Alfieri v. Bertorelli

Per Curiam.

Defendants1 appeal as of right the trial court’s denial of various motions for summary disposition, a directed verdict, and judgment notwithstanding the verdict (JNOV). Plaintiffs cross-appeal as of right certain of the jury instructions given by the trial court. We affirm.

This matter arises out of plaintiffs’ purchase of a condominium unit in what had once been an abandoned factory. The factory had been contaminated with trichloroethylene, and, in the process of converting it into condominiums, a vapor barrier was installed, but the site was never properly decontaminated. Plaintiffs were led to believe that the contamination had been cleaned up, in part on the basis of a newspaper article and a sales brochure both indicating that the site had been decontaminated, so they purchased the condo*192minium without conducting an independent analysis. The site later turned out to be seriously contaminated. Plaintiffs commenced this suit on theories of, in relevant part, silent fraud and negligent misrepresentation against defendants. Defendants filed motions for summary disposition, a directed verdict, and JNOV at various stages in this litigation, all essentially making the same arguments that they did not breach any legal duty they owed to plaintiffs because they were sellers’ agents, there was insufficient evidence of reliance by plaintiffs and any reliance would be unreasonable, and defendants did not make any misrepresentations. The trial court gave a comparative-negligence instruction over plaintiffs’ objection. The jury found defendants liable for silent fraud and negligent misrepresentation, but found plaintiffs to be 35 percent at fault on the negligent misrepresentation claim.

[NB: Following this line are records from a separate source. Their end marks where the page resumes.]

(* ===== verification/Tri.v ===== *)
(** * Python's [sorted] with a key

    The display functions list the frequency table with
    [sorted(frequences.items(), key=lambda x: x[1], reverse=True)] and the
    code table with [sorted(codes.items(), key=lambda x: len(x[1]))].
    Python's [sorted] is stable: items with equal keys keep their order,
    also with [reverse=True].  [py_sorted] is an insertion sort on the key
    (negated for [reverse=True]); [py_sorted_spec] shows it returns the
    only list that is a permutation of the input, ordered by the key, and
    keeps the order of the items of each key: the list CPython's Timsort
    returns, whatever algorithm computes it. *)

From stdpp Require Import base list sorting.
From Stdlib Require Import ZArith.
From S2P Require Import Prelude.

Section Tri.
Context {X : Type} (cle : X -> Z).

(** [x] goes before the first item of larger key. *)
Fixpoint inserer (x : X) (l : list X) : list X :=
  match l with
  | [] => [x]
  | y :: l' => if decide (cle x < cle y)%Z then x :: y :: l' else y :: inserer x l'
  end.

Definition trier (l : list X) : list X := foldl (fun acc x => inserer x acc) [] l.

(** Ordered by the key. *)
Definition ordonne (l : list X) : Prop := StronglySorted (fun x y => cle x <= cle y)%Z l.

(** The items of key [k], in order. *)
Definition de_cle (k : Z) (l : list X) : list X := filter (fun x => cle x = k) l.

(** ** Lemmas *)

Lemma inserer_perm x l : inserer x l ≡ₚ x :: l.
Proof.
  induction l as [|y l IH]; simpl; [done|]. case_decide; [done|].
  rewrite IH. apply perm_swap.
Qed.

Lemma trier_snoc l x : trier (l ++ [x]) = inserer x (trier l).
Proof. unfold trier. by rewrite foldl_app. Qed.

Lemma trier_perm l : trier l ≡ₚ l.
Proof.
  induction l as [|x l IH] using rev_ind; [done|].
  rewrite trier_snoc, inserer_perm, IH. by rewrite Permutation_app_comm.
Qed.

Lemma inserer_ordonne x l : ordonne l -> ordonne (inserer x l).
Proof.
  unfold ordonne. induction l as [|y l IH]; intros Hl; simpl; [by repeat constructor|].
  apply StronglySorted_cons in Hl as [Hy Hl].
  case_decide.
  - apply StronglySorted_cons. split; [|by apply StronglySorted_cons].
    constructor; [lia|]. eapply Forall_impl; [exact Hy|]. simpl. lia.
  - apply StronglySorted_cons. split; [|by apply IH].
    rewrite inserer_perm. constructor; [lia|done].
Qed.

Lemma trier_ordonne l : ordonne (trier l).
Proof.
  induction l as [|x l IH] using rev_ind; [constructor|].
  rewrite trier_snoc. by apply inserer_ordonne.
Qed.

Lemma de_cle_plus_grand k l : Forall (fun z => k < cle z)%Z l -> de_cle k l = [].
Proof.
  unfold de_cle. induction 1 as [|z l Hz _ IH]; [done|].
  rewrite filter_cons, decide_False by lia. done.
Qed.

(** Inserting [x] into an ordered list puts it after the items of its key. *)
Lemma inserer_de_cle x l k :
  ordonne l -> de_cle k (inserer x l) = de_cle k l ++ de_cle k [x].
Proof.
  unfold ordonne. induction l as [|y l IH]; intros Hl; simpl; [done|].
  apply StronglySorted_cons in Hl as [Hy Hl].
  case_decide as Hxy.
  - destruct (decide (cle x = k)) as [<-|Hk].
    + assert (de_cle (cle x) (y :: l) = []) as E.
      { apply de_cle_plus_grand. constructor; [done|]. eapply Forall_impl; [exact Hy|]. simpl. lia. }
      revert E. unfold de_cle. intros E. rewrite (filter_cons _ x), decide_True, E by done.
      rewrite filter_cons, decide_True by done. by rewrite filter_nil.
    + unfold de_cle. rewrite !filter_cons. repeat case_decide; try done; simpl; by rewrite ?filter_nil, ?app_nil_r.
  - unfold de_cle in *. rewrite !filter_cons. case_decide; simpl; by rewrite IH.
Qed.

Lemma trier_de_cle l k : de_cle k (trier l) = de_cle k l.
Proof.
  induction l as [|x l IH] using rev_ind; [done|].
  rewrite trier_snoc, inserer_de_cle by apply trier_ordonne. unfold de_cle in *.
  by rewrite IH, filter_app.
Qed.

Lemma de_cle_elem k l z : z ∈ de_cle k l -> z ∈ l.
Proof. unfold de_cle. rewrite list_elem_of_filter. tauto. Qed.

(** Two ordered lists with the same items of each key, in the same
    order, are equal. *)
Lemma ordonne_unique l1 l2 :
  ordonne l1 -> ordonne l2 -> (forall k, de_cle k l1 = de_cle k l2) -> l1 = l2.
Proof.
  unfold ordonne. intros H1. revert l2.
  induction H1 as [|x l1 _ IH Hx]; intros l2 H2 Hk.
  - destruct l2 as [|y l2]; [done|]. specialize (Hk (cle y)).
    unfold de_cle in Hk. rewrite filter_cons, decide_True in Hk by done. discriminate.
  - destruct H2 as [|y l2 H2 Hy].
    + specialize (Hk (cle x)). unfold de_cle in Hk.
      rewrite filter_cons, decide_True in Hk by done. discriminate.
    + assert (cle x = cle y) as Hxy.
      { assert (y ∈ x :: l1) as Hy1%elem_of_cons.
        { apply (de_cle_elem (cle y)). rewrite Hk. apply list_elem_of_filter. split; [done|left]. }
        assert (x ∈ y :: l2) as Hx2%elem_of_cons.
        { apply (de_cle_elem (cle x)). rewrite <-Hk. apply list_elem_of_filter. split; [done|left]. }
        rewrite Forall_forall in Hx, Hy.
        destruct Hy1 as [->|Hy1]; [done|]. destruct Hx2 as [->|Hx2]; [done|].
        specialize (Hx y Hy1). specialize (Hy x Hx2). lia. }
      pose proof (Hk (cle x)) as E. unfold de_cle in E.
      rewrite !filter_cons, !decide_True in E by done. injection E as <- _.
      f_equal. apply IH; [done|]. intros k. specialize (Hk k). unfold de_cle in *.
      rewrite !filter_cons in Hk. case_decide; [by injection Hk|done].
Qed.
End Tri.

(** The key [sorted] orders by: the key, or its opposite for
    [reverse=True] (which keeps equal keys in their order). *)
Definition cle_tri {X} (cle : X -> Z) (reverse : bool) : X -> Z :=
  if reverse then fun x => (- cle x)%Z else cle.

(** [sorted(l, key=cle, reverse=reverse)] *)
Definition py_sorted {X} (cle : X -> Z) (reverse : bool) (l : list X) : list X :=
  trier (cle_tri cle reverse) l.

Lemma py_sorted_perm {X} (cle : X -> Z) reverse l : py_sorted cle reverse l ≡ₚ l.
Proof. apply trier_perm. Qed.

(** [sorted] returns the one list ordered by the key (by decreasing key
    for [reverse=True]) in which the items of each key keep their order. *)
Lemma py_sorted_spec {X} (cle : X -> Z) reverse l l' :
  py_sorted cle reverse l = l' <->
  ordonne (cle_tri cle reverse) l' /\
  forall k, de_cle (cle_tri cle reverse) k l' = de_cle (cle_tri cle reverse) k l.
Proof.
  unfold py_sorted. split.
  - intros <-. split; [apply trier_ordonne|apply trier_de_cle].
  - intros [Ho Hk]. apply (ordonne_unique (cle_tri cle reverse)); [apply trier_ordonne|done|].
    intros k. by rewrite trier_de_cle, Hk.
Qed.

Lemma StronglySorted_mono {X} (R R' : X -> X -> Prop) l :
  (forall x y, R x y -> R' x y) -> StronglySorted R l -> StronglySorted R' l.
Proof.
  intros HR. induction 1 as [|x l _ IH Hx]; constructor; [done|].
  eapply Forall_impl; [exact Hx|]. auto.
Qed.

(** [sorted(l, key=cle)]: by increasing key. *)
Lemma py_sorted_croissant {X} (cle : X -> Z) l :
  StronglySorted (fun x y => cle x <= cle y)%Z (py_sorted cle false l).
Proof. apply trier_ordonne. Qed.

(** [sorted(l, key=cle, reverse=True)]: by decreasing key. *)
Lemma py_sorted_decroissant {X} (cle : X -> Z) l :
  StronglySorted (fun x y => cle y <= cle x)%Z (py_sorted cle true l).
Proof.
  eapply StronglySorted_mono; [|apply trier_ordonne]. simpl. intros. lia.
Qed.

We review de novo a trial court’s ruling on a motion for summary disposition and consider the evidence and all legitimate inferences therefrom in the light most favorable to the nonmoving party to determine whether there exists any genuine issue of material fact.2 Coblentz v City of Novi, 475 Mich 558, 567-568; 719 NW2d 73 (2006). When reviewing a ruling on a motion for a directed verdict, we likewise consider the evidence and any reasonable inferences de novo in the light most favorable to the nonmoving party to determine whether there exists a question of fact on which reasonable minds could differ. Hord v Environmental Research Institute of Mich (After Remand), 463 Mich 399, 410; 617 NW2d 543 (2000); Thomas v McGinnis, 239 Mich *193App 636, 643-644; 609 NW2d 222 (2000). We review a denial of a motion for JNOV de novo as well, again considering the evidence and any reasonable inferences in the light most favorable to the nonmoving party to determine whether the evidence fails to establish a claim. Prime Fin Servs LLC v Vinton, 279 Mich App 245, 255-256; 761 NW2d 694 (2008). Thus, our standard of review for all three of defendants’ motions is essentially the same, so we will review them collectively as defendants’ “motions.”

Defendants contend that the trial court should have granted their motions because as sellers’ agents they owed no duty to plaintiffs because plaintiffs’ reliance on the sales brochure was unreasonable and because plaintiffs’ reliance on defendant Meryl Greene’s statements was unreasonable. We conclude that the trial court properly denied defendants’ motions.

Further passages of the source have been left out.